It was on 11 May that the outbreak of the revolt of 1857 spread to Delhi from Meerut. The emperor,…

Dire Predictions of the ‘Ghadar’ of 1857

Revolt of 1857 (PHOTO: SNS)

It was on 11 May that the outbreak of the revolt of 1857 spread to Delhi from Meerut. The emperor, Bahadur Shah Zafar, was no doubt taken by surprise when the rebel sepoys reached the Capital via the Calcutta Gate, though they actually entered the Walled City through the Rajghat Gate in Daryaganj. However, two days earlier, in many homes in the Jama Masjid, Chandni Chowk and Mori Gate areas, gossip was rife that the days of the British Raj were over. Haji Zahooruddin, whose maternal grandfather was Maulvi Rajab Ali (the man who brought about Zafar’s surrender) used to say in 1957, when the centenary of the First War of Independence was observed, that the Maulvi had warned his family to be prepared for earth-shaking events that would make blood flow again on the streets of Delhi, as it did when Nadir Shah ordered the massacre in 1739. Maulvi Rajab Ali, incidentally, headed a secret service of his own.

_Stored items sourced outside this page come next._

(* ===== verification/Model.v ===== *)
(** * The domain model: model.go, channel.go, store.go

    [ChannelKind] and [DeliveryStatus] are Go string types, so they are strings
    here and the constants are the only distinguished values.  A [*Notification]
    or [*Device] that a callee mutates is returned next to the results.  [Store]
    and [Provider] are the two interfaces everything else is written against;
    [W] is the world their implementations act on. *)

From S2P Require Import Prelude GoErrors GoStrings.

(** ** Go maps are iterated in an unspecified order *)

(** [for k, v := range m]: the entries of the map in some order.  Every
    definition that ranges over a map takes the order as a parameter, and the
    theorems hold for all of them. *)
Class MapOrder := {
  range : forall {K V} `{Countable K}, gmap K V -> list (K * V);
  range_perm : forall {K V} `{Countable K} (m : gmap K V), range m ≡ₚ map_to_list m;
}.

(** One admissible order, for running the definitions. *)
Definition sample_order : MapOrder :=
  {| range := fun K V _ _ m => map_to_list m;
     range_perm := fun K V _ _ m => reflexivity (map_to_list m) |}.

(** ** model.go *)

Definition ChannelKind : Type := string.
Definition ChannelInApp : ChannelKind := "in_app".
Definition ChannelEmail : ChannelKind := "email".
Definition ChannelWebPush : ChannelKind := "web_push".
Definition ChannelMobilePush : ChannelKind := "mobile_push".
Definition ChannelSMS : ChannelKind := "sms".
Definition ChannelWhatsApp : ChannelKind := "whatsapp".

Definition DeliveryStatus : Type := string.
Definition StatusPending : DeliveryStatus := "pending".
Definition StatusDelivered : DeliveryStatus := "delivered".
Definition StatusAcked : DeliveryStatus := "acked".
Definition StatusRead : DeliveryStatus := "read".
Definition StatusFailed : DeliveryStatus := "failed".

(** Millisecond timestamps are [int64]. *)
Record Notification := mkNotification {
  nID : string;
  nNotificationID : string;
  nTenantID : string;
  nUserID : string;
  nSubjectRef : string;
  nSubjectType : string;
  nTitle : string;
  nBody : string;
  nChannel : ChannelKind;
  nStatus : DeliveryStatus;
  nCreatedAtMS : Z;
  nDeliveredAtMS : Z;
  nAckAtMS : Z;
  nReadAtMS : Z;
}.

Record Device := mkDevice {
  dID : string;
  dTenantID : string;
  dUserID : string;
  dDeviceType : string;
  dToken : string;
  dCreatedAtMS : Z;
  dLastActiveMS : Z;
}.

#[global] Instance Notification_eq_dec : EqDecision Notification.
Proof. solve_decision. Defined.
#[global] Instance Device_eq_dec : EqDecision Device.
Proof. solve_decision. Defined.

(** ** channel.go *)

Record Message := mkMessage {
  mNotification : option Notification;
  mTo : string;
  mTitle : string;
  mBody : string;
  mData : gmap string string;
}.

Record Receipt := mkReceipt {
  ProviderMessageID : string;
  rStatus : DeliveryStatus;
}.

Record Provider (W : Type) := mkProvider {
  Kind : ChannelKind;
  Name : string;
  Send : Message -> M W (Receipt * option error);
}.
Arguments mkProvider {W} _ _ _.
Arguments Kind {W} _.
Arguments Name {W} _.
Arguments Send {W} _ _.

Record ProviderRegistry (W : Type) := mkProviderRegistry {
  byKind : gmap ChannelKind (Provider W);
}.
Arguments mkProviderRegistry {W} _.
Arguments byKind {W} _.

Definition NewProviderRegistry {W} : ProviderRegistry W := mkProviderRegistry ∅.

Definition Register {W} (r : ProviderRegistry W) (p : Provider W) : ProviderRegistry W :=
  mkProviderRegistry (<[Kind p := p]> (byKind r)).

Definition Get {W} (r : ProviderRegistry W) (kind : ChannelKind) : option (Provider W) :=
  byKind r !! kind.

Definition Enabled `{MapOrder} {W} (r : ProviderRegistry W) : list ChannelKind :=
  (range (byKind r)).*1.

(** ** store.go *)

Record Query := mkQuery {
  qTenantID : string;
  qUserID : string;
  qCursorMS : option Z;
  qLimit : Z;
  qUnreadOnly : bool;
}.

Definition DefaultPageLimit : Z := 20.
Definition MaxPageLimit : Z := 100.

Definition ClampLimit (limit : Z) : Z :=
  if limit <=? 0 then DefaultPageLimit
  else if MaxPageLimit <? limit then MaxPageLimit
  else limit.

(** The [Store] interface.  [CreateNotification] and [UpsertDevice] assign the
    ID of the row they are given, so they return it. *)
Record Store (W : Type) := mkStore {
  CreateNotification : Notification -> M W (Notification * result error bool);
  GetNotification : string -> string -> string -> M W (result error Notification);
  UpdateStatus : string -> string -> DeliveryStatus -> Z -> M W (option error);
  QueryUserNotifications : Query -> M W (result error (list Notification * string * Z));
  UpsertDevice : Device -> M W (Device * result error Device);
  ListDevices : string -> string -> M W (result error (list Device));
}.
Arguments mkStore {W}.
Arguments CreateNotification {W}.
Arguments GetNotification {W}.
Arguments UpdateStatus {W}.
Arguments QueryUserNotifications {W}.
Arguments UpsertDevice {W}.
Arguments ListDevices {W}.

(** ** Field updates *)

Definition set_nID (id : string) (n : Notification) : Notification :=
  mkNotification id (nNotificationID n) (nTenantID n) (nUserID n) (nSubjectRef n)
    (nSubjectType n) (nTitle n) (nBody n) (nChannel n) (nStatus n) (nCreatedAtMS n)
    (nDeliveredAtMS n) (nAckAtMS n) (nReadAtMS n).

Definition set_nStatus (st : DeliveryStatus) (n : Notification) : Notification :=
  mkNotification (nID n) (nNotificationID n) (nTenantID n) (nUserID n) (nSubjectRef n)
    (nSubjectType n) (nTitle n) (nBody n) (nChannel n) st (nCreatedAtMS n)
    (nDeliveredAtMS n) (nAckAtMS n) (nReadAtMS n).

Definition set_nTimes (delivered ack read : Z) (n : Notification) : Notification :=
  mkNotification (nID n) (nNotificationID n) (nTenantID n) (nUserID n) (nSubjectRef n)
    (nSubjectType n) (nTitle n) (nBody n) (nChannel n) (nStatus n) (nCreatedAtMS n)
    delivered ack read.

Definition set_dID (id : string) (d : Device) : Device :=
  mkDevice id (dTenantID d) (dUserID d) (dDeviceType d) (dToken d) (dCreatedAtMS d)
    (dLastActiveMS d).

Definition rotate (d0 d : Device) : Device :=
  mkDevice (dID d0) (dTenantID d0) (dUserID d0) (dDeviceType d0) (dToken d) (dCreatedAtMS d0)
    (dLastActiveMS d).

(** The idempotency key of a notification and the uniqueness key of a device. *)
Record notifKey := mkNotifKey { Tenant : string; User : string; NotificationID : string }.
Record devKey := mkDevKey { devTenant : string; devUser : string; DeviceType : string }.

#[global] Instance notifKey_eq_dec : EqDecision notifKey.
Proof. solve_decision. Defined.
#[global] Instance devKey_eq_dec : EqDecision devKey.
Proof. solve_decision. Defined.
#[global] Program Instance notifKey_countable : Countable notifKey :=
  inj_countable' (fun k => (Tenant k, User k, NotificationID k))
    (fun '(t, u, n) => mkNotifKey t u n) _.
Next Obligation. by intros []. Qed.
#[global] Program Instance devKey_countable : Countable devKey :=
  inj_countable' (fun k => (devTenant k, devUser k, DeviceType k))
    (fun '(t, u, n) => mkDevKey t u n) _.
Next Obligation. by intros []. Qed.

Definition key_of (n : Notification) : notifKey :=
  mkNotifKey (nTenantID n) (nUserID n) (nNotificationID n).
Definition dkey_of (d : Device) : devKey :=
  mkDevKey (dTenantID d) (dUserID d) (dDeviceType d).

(** ** Lemmas *)

Lemma ClampLimit_range limit : 1 <= ClampLimit limit <= MaxPageLimit.
Proof.
  unfold ClampLimit, DefaultPageLimit, MaxPageLimit.
  destruct (Z.leb_spec limit 0); [lia|]. destruct (Z.ltb_spec 100 limit); lia.
Qed.

Lemma ClampLimit_id limit : 1 <= limit <= MaxPageLimit -> ClampLimit limit = limit.
Proof.
  unfold ClampLimit, MaxPageLimit. intros Hl.
  rewrite (proj2 (Z.leb_gt _ _)), (proj2 (Z.ltb_ge _ _)) by lia. done.
Qed.

Lemma key_of_set_nID id n : key_of (set_nID id n) = key_of n.
Proof. done. Qed.
Lemma key_of_set_nStatus st n : key_of (set_nStatus st n) = key_of n.
Proof. done. Qed.
Lemma set_nID_id n : set_nID (nID n) n = n.
Proof. by destruct n. Qed.
Lemma set_dID_id d : set_dID (dID d) d = d.
Proof. by destruct d. Qed.

Lemma Enabled_elem `{MapOrder} {W} (r : ProviderRegistry W) kind :
  kind ∈ Enabled r <-> is_Some (Get r kind).
Proof.
  unfold Enabled, Get. rewrite range_perm, list_elem_of_fmap. split.
  - intros ((k & p) & -> & Hp). apply elem_of_map_to_list in Hp. eauto.
  - intros [p Hp]. exists (kind, p). split; [done|]. by apply elem_of_map_to_list.
Qed.

Lemma Enabled_NoDup `{MapOrder} {W} (r : ProviderRegistry W) : NoDup (Enabled r).
Proof. unfold Enabled. rewrite range_perm. apply NoDup_fst_map_to_list. Qed.

Lemma range_NoDup `{MapOrder} `{Countable K} {V} (m : gmap K V) : NoDup (range m).*1.
Proof. rewrite range_perm. apply NoDup_fst_map_to_list. Qed.

Lemma range_list_to_map `{MapOrder} `{Countable K} {V} (m : gmap K V) : list_to_map (range m) = m.
Proof.
  rewrite <- (list_to_map_to_list m) at 2.
  apply list_to_map_proper; [apply range_NoDup|apply range_perm].
Qed.

Lemma elem_of_range `{MapOrder} `{Countable K} {V} (m : gmap K V) k v :
  (k, v) ∈ range m <-> m !! k = Some v.
Proof. by rewrite range_perm, elem_of_map_to_list. Qed.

In many other homes, like that of Lala Hanwant Sahai in Chandni Chowk, women used to collect every evening after their chores were done and talk of the predictions of Babbal (turmoil) by soothsayers following the appearance of the Jahoodar tara(comet) that appeared in the horizon at midnight behind the Red Fort. "It spells doom for the praja(subjects) or the ruler (the East India Company in this case)," they would mutter.

In Kutcha Mir Ashiq, just behind the Jama Masjid, where Maulvi Rajab Ali's son-in-law Munshi Turab Ali and his family used to stay, after the evening meal was cooked, the children were served dinner early and told to retire to bed and the elderly women sat down to talk of what fate might have in store.When the menfolk arrived they too joined in the hush-hush talk, bringing with them all the gup of the day. They told the women not to discuss their forebodings with neighbours as the Angrez Sarkar’s spies were all over the city and listening to conversations in streets, shops, eating houses and religious places. They were both Muslims and Hindus, some with long beards and black marks between the eyebrows which seemingly indentified them as piousnamazis, and others with big tilaks on their foreheads and dressed either like pandits, traders or as strangers from other cities, who showed curiosity in the everyday affairs in public places. There were Kutnis (women spies) too, eavesdropping at the zenanas.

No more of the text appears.